TTArtisanTilt 50mm F1.4は方向が固定されたティルト軸と、向きを変える場合に使うリボルビング軸の可動に対応。AstrHoriの方式と比べると手間ですが、角度や向きの微調整は遥かに簡単。
フォーカス
フォーカススピード
90度ちょっとストロークを持ち、素早く操作することが可能。滑らかで正確な操作が可能となるものの、少し緩めで誤操作によるピントのズレが発生しやすいのが悩ましいところ。
ブリージング
ブリージングとはピント位置によって画角が変化することを指します。画角の変化が大きいと、フォーカシングで画角が広がったり狭くなったりするので気が散ったり、AFが不安定化する原因となります。出来ればフォーカシングブリージングは無い方が良い。今回はブリージングの影響を確認するために、レンズを最小絞りまで絞り、最短撮影距離・無限遠で撮影した結果が以下の通り。
全群繰り出し式フォーカスらしく、ピント位置によって画角が大きく変化します。
まとめ
3万円台でフルサイズ対応の「50mm F1.4」と「ティルト撮影」が手に入ると思うとお手頃な価格なレンズです。

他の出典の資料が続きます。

(** * Verification of the SPoRC podcast-corpus toolkit.

    Shallow embedding of the parts of [sporc/episode.py],
    [sporc/parquet_backend.py], [scripts/convert_to_parquet.py] and
    [scripts/build_indexes.py] that the specification talks about:
    sliding windows over turns, turn loading, KWIC concordance, word-audio
    estimation, catalog lookups, the ingest-side id derivation, the
    value coercers and the per-episode metrics builder.

    Python [int] is modelled as [Z]; Python [float] arithmetic is
    modelled exactly, as [Q] (the double rounding is not modelled);
    strings are [string] over ASCII characters. *)

From Stdlib Require Import ZArith QArith Qround Qminmax Ascii String Lia Lqa Sorted.
From stdpp Require Import base list gmap strings.

Open Scope Z_scope.

(** Python exceptions that the modelled code can raise. *)
Inductive py_error :=
  | RuntimeError
  | ValueError
  | NotFoundError
  | IndexError
  | TypeError
  | OverflowError
  | ReError.

(** ** Python list slicing [l[a:b]] with a step of 1. *)

Definition py_norm_index (len i : Z) : Z :=
  if i <? 0 then Z.max 0 (len + i) else Z.min i len.

Definition py_slice {A} (l : list A) (a b : Z) : list A :=
  let len := Z.of_nat (length l) in
  let a' := py_norm_index len a in
  let b' := py_norm_index len b in
  take (Z.to_nat b' - Z.to_nat a') (drop (Z.to_nat a') l).

(** ** [sporc/episode.py]: [TurnWindow] and [Episode.sliding_window] *)

Section SlidingWindow.
Context {Turn : Type}.

Record TurnWindow := mkTurnWindow {
  tw_turns : list Turn;
  window_index : Z;
  tw_start_index : Z;
  tw_end_index : Z;
  total_windows : Z;
  overlap_size : Z
}.

(** [TurnWindow.is_first] *)
Definition is_first (w : TurnWindow) : bool := window_index w =? 0.

(** [TurnWindow.new_turns] *)
Definition new_turns (w : TurnWindow) : list Turn :=
  if (0 <? overlap_size w) && negb (is_first w)
  then py_slice (tw_turns w) (overlap_size w) (Z.of_nat (length (tw_turns w)))
  else tw_turns w.

(** The body of the generator loop of [Episode.sliding_window]: the window
    with index [k], for the range [s, e) and [tw] windows in total. *)
Definition sw_make_window (turns : list Turn) (s e window_size overlap tw k : Z)
    : TurnWindow :=
  let step_size := window_size - overlap in
  let window_start := s + k * step_size in
  let window_end := Z.min (window_start + window_size) e in
  mkTurnWindow (py_slice turns window_start window_end)
    k window_start window_end tw (if 0 <? k then overlap else 0).

(** [Episode.sliding_window]: the generator is modelled by the list of the
    windows it yields, or by the exception it raises when it is first
    resumed.  [turns_loaded] is the episode's [_turns_loaded] flag and
    [turns] its [_turns] list. *)
Definition sliding_window (turns_loaded : bool) (turns : list Turn)
    (window_size overlap : Z) (start_index end_index : option Z)
    : py_error + list TurnWindow :=
  if negb turns_loaded then inl RuntimeError
  else if window_size <=? overlap then inl ValueError
  else if window_size <=? 0 then inl ValueError
  else if overlap <? 0 then inl ValueError
  else
    let n := Z.of_nat (length turns) in
    let s := match start_index with None => 0 | Some i => i end in
    let e := match end_index with None => n | Some i => i end in
    if (s <? 0) || (n <=? s) then inl ValueError
    else if (n <? e) || (e <=? s) then inl ValueError
    else
      let step_size := window_size - overlap in
      let total_turns := e - s in
      if total_turns <=? 0 then inr []
      else
        let tw := if total_turns <=? window_size then 1
                  else (total_turns - window_size) / step_size + 1 in
        inr (map (sw_make_window turns s e window_size overlap tw)
                 (map Z.of_nat (seq 0 (Z.to_nat tw)))).

End SlidingWindow.

(** Number of leading turns that the new turns of the windows cover:
    the last window ends at [window_size + (total_windows - 1) * step]. *)
Definition sw_covered (n window_size overlap : Z) : Z :=
  if n <=? window_size then n
  else window_size + (n - window_size) / (window_size - overlap)
                     * (window_size - overlap).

ティルト撮影の操作性には癖があり、ティルトを使わない場合にフラットへ戻すのが難しいとう点を理解して購入すると面白い使い勝手のレンズとなるはず。ティルト撮影ありきで購入する場合、間違いなく操作性が問題と感じると思うので要検討。特に狙ったポイントにピント面を合わせる微調整をするには不向きな操作性です。その一方で、素早く角度と向きを変えることができるため、不意に訪れるシャッターチャンスに素早くティルトを操作できるのが強み。ピント面を合わせる操作ではなく、あくまでもティルト撮影っぽさのあるボケを得たい場合に適した操作性です。
前述したように、ティルト撮影時に大きく傾けることができるものの、イメージサークルはフルサイズに対応していません。このため、画角に問題が無ければAPS-CクロップやAPS-Cセンサーで使うのがおススメです。一般的な撮影における光学性能は思っていたよりも良好で、特に近距離では良好なシャープネスが得られている印象あり。逆光耐性も良く、使い勝手は良好。このあたりの感覚はTTArtisanよりも良好で、海外の評判通りと言ったところ。